* _PROBLEM DESCRIPTION_
Please keep to the lines below from the one with "length_drop, !Nat.min_l by lia." through the one with "(* ===== verification/Compression.v ===== *)", and restate them word for word, ends included.

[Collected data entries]
....

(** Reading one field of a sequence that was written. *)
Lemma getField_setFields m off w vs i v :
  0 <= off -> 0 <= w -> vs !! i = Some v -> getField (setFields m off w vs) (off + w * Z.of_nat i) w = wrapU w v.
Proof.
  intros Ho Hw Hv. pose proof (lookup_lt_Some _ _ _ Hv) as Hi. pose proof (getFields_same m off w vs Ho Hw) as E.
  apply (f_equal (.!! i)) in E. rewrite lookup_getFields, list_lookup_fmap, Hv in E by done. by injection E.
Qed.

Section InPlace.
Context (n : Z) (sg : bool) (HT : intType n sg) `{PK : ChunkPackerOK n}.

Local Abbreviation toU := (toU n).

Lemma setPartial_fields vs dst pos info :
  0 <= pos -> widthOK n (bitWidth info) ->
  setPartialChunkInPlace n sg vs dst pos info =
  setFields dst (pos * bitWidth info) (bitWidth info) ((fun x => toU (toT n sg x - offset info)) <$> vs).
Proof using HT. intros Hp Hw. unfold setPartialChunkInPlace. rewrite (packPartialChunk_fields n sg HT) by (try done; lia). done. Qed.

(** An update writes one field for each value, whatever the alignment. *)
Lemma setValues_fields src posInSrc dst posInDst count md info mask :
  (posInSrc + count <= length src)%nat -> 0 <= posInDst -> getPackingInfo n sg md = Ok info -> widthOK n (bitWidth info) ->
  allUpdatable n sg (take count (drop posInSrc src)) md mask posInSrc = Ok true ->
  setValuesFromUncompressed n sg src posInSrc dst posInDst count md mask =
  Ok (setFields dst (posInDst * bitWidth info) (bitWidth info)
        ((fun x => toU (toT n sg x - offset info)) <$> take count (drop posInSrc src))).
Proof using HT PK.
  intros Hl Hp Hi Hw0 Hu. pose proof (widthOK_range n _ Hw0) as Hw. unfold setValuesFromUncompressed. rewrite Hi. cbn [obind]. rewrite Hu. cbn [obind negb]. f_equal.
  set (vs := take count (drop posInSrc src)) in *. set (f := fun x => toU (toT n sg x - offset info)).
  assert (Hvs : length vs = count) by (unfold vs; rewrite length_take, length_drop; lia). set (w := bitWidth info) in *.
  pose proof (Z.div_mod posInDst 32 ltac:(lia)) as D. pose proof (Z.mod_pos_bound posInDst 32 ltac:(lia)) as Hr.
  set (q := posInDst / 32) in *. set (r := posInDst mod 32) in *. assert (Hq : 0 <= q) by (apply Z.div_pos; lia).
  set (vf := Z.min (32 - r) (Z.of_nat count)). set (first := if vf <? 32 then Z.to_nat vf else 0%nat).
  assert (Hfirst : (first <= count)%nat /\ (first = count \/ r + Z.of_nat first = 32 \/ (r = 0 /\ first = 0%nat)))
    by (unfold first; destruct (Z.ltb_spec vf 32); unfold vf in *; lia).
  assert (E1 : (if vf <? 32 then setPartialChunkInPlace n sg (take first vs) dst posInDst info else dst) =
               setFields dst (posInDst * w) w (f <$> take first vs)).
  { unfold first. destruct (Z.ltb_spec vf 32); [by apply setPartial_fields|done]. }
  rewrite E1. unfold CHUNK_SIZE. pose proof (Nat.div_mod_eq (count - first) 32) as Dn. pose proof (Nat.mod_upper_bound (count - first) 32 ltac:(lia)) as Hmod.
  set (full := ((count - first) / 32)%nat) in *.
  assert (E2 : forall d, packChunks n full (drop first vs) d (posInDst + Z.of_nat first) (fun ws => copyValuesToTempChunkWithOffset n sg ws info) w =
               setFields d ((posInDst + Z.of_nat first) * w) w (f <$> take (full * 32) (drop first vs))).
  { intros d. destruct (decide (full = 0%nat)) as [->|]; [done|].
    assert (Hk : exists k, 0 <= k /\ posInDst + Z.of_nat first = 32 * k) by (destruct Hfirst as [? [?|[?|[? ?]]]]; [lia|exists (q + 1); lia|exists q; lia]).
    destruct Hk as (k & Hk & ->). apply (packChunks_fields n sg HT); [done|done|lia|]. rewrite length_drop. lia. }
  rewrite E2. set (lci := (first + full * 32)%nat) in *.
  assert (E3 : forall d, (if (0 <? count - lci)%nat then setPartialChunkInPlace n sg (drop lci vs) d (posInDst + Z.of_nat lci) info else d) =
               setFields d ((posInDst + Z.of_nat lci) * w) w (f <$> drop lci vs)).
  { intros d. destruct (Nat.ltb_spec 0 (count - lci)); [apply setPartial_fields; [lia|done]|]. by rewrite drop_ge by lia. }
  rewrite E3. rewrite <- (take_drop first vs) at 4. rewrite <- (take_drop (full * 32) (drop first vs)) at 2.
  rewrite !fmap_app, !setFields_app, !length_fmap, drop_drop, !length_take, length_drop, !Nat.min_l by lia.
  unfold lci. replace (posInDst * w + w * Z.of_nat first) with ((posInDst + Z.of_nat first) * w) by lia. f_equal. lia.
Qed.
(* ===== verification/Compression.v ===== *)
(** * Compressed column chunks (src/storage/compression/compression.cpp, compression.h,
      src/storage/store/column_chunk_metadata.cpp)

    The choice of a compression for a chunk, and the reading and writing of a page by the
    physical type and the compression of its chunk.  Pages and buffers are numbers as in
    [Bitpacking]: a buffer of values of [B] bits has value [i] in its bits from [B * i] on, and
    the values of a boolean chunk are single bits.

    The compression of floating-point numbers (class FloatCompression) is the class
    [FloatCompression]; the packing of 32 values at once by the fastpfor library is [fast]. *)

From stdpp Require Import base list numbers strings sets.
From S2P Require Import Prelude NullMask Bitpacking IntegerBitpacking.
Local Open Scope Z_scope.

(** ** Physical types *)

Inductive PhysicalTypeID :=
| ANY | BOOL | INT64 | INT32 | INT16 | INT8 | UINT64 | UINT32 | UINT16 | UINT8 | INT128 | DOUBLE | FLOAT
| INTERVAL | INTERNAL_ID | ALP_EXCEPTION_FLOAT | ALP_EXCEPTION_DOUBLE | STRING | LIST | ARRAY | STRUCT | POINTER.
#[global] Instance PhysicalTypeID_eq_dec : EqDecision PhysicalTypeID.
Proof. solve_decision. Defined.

....

* _RESULT OF THE EXERCISE_
  rewrite !fmap_app, !setFields_app, !length_fmap, drop_drop, !length_take, length_drop, !Nat.min_l by lia.
  unfold lci. replace (posInDst * w + w * Z.of_nat first) with ((posInDst + Z.of_nat first) * w) by lia. f_equal. lia.
Qed.
(* ===== verification/Compression.v ===== *)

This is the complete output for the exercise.